## TASK DESCRIPTION
For the data below, give the number of lines containing "delimiter" and nothing more.

## DATASET ENTRIES

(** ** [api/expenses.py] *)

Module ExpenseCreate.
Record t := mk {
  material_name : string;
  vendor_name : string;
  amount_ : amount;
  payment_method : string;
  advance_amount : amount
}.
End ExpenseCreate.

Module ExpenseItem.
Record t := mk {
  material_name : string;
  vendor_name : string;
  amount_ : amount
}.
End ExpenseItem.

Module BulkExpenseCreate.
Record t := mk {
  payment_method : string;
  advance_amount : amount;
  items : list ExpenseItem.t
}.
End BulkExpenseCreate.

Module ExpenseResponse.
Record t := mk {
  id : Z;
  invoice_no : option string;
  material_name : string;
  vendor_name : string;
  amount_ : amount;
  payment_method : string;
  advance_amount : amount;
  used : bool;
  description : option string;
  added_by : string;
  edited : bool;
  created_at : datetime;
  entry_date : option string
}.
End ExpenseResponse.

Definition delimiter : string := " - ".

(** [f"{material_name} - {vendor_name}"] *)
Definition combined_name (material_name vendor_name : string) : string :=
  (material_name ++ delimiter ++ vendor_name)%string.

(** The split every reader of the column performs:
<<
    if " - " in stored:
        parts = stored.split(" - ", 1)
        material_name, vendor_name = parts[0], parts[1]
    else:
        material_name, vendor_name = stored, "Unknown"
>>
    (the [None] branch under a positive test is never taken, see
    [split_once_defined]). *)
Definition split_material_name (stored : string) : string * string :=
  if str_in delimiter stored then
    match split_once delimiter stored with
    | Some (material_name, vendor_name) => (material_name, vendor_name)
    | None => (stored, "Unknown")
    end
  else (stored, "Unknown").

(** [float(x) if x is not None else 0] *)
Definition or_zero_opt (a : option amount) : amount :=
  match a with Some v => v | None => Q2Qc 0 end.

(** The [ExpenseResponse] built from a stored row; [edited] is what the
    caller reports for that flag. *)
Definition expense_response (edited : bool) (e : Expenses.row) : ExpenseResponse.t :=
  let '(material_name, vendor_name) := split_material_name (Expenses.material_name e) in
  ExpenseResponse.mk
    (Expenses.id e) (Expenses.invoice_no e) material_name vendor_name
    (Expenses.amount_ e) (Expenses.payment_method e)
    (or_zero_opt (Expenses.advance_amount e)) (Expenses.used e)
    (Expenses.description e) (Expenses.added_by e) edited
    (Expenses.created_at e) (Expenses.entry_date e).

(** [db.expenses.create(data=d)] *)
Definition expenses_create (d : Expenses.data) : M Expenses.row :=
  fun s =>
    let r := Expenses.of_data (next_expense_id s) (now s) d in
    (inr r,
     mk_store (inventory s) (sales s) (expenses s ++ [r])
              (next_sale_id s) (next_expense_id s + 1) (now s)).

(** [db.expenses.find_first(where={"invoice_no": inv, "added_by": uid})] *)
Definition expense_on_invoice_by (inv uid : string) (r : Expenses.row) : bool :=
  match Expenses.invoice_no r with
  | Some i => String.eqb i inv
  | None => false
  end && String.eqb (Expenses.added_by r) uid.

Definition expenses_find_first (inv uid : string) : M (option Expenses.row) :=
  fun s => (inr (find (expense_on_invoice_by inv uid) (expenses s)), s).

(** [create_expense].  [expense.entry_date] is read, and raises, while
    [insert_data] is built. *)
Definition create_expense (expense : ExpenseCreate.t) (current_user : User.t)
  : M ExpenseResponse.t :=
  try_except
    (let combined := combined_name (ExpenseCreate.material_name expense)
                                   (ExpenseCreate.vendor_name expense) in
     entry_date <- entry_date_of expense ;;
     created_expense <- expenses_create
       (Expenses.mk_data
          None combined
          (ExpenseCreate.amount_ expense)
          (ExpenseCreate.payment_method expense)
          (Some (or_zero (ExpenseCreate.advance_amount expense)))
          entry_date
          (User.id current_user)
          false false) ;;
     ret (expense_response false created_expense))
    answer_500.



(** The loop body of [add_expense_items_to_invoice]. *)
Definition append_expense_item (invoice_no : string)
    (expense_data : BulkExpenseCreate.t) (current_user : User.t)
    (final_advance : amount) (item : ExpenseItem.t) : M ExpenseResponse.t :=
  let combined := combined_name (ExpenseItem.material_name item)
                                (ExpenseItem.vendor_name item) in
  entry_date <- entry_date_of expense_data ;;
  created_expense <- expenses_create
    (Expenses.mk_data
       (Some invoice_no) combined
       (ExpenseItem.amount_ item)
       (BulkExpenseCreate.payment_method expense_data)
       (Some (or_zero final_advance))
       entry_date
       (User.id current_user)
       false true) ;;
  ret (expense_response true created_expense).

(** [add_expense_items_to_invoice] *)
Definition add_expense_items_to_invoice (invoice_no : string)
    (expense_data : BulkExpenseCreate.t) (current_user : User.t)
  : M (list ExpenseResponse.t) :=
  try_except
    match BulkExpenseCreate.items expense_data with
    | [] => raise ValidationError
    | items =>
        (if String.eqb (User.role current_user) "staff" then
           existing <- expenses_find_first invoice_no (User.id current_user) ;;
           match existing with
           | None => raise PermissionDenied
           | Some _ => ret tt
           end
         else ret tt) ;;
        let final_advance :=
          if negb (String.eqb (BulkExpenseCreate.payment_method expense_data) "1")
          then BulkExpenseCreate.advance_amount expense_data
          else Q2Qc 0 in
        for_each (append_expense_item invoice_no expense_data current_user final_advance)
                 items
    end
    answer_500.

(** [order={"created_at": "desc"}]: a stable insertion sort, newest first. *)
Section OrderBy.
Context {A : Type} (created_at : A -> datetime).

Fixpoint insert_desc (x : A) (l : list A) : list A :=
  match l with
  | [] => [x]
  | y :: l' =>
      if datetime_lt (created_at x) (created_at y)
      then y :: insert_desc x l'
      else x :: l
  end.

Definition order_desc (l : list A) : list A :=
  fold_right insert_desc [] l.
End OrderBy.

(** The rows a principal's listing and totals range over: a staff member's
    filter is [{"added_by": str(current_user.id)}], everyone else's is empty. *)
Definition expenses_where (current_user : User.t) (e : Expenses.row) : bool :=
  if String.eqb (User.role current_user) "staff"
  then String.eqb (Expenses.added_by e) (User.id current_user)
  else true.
==
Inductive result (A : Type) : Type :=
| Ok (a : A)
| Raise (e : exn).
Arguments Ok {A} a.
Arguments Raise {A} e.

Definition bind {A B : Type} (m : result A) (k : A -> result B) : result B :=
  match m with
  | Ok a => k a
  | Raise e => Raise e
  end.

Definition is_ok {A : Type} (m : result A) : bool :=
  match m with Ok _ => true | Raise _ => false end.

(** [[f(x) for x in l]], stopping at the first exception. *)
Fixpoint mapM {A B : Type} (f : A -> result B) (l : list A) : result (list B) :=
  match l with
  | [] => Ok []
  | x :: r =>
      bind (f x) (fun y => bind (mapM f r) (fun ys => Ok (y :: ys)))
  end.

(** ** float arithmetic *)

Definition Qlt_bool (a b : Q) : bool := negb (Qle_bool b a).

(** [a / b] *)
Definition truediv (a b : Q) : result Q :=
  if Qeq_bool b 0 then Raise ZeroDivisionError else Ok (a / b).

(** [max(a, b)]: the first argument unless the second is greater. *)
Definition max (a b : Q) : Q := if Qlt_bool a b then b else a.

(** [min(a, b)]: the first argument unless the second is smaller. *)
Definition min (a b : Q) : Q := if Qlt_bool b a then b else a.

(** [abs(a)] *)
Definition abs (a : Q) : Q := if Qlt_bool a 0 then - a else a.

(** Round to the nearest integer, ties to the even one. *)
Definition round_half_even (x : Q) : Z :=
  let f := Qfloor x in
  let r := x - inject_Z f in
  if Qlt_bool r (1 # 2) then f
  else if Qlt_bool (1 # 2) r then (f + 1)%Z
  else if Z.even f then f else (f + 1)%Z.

## WORKED SOLUTION
4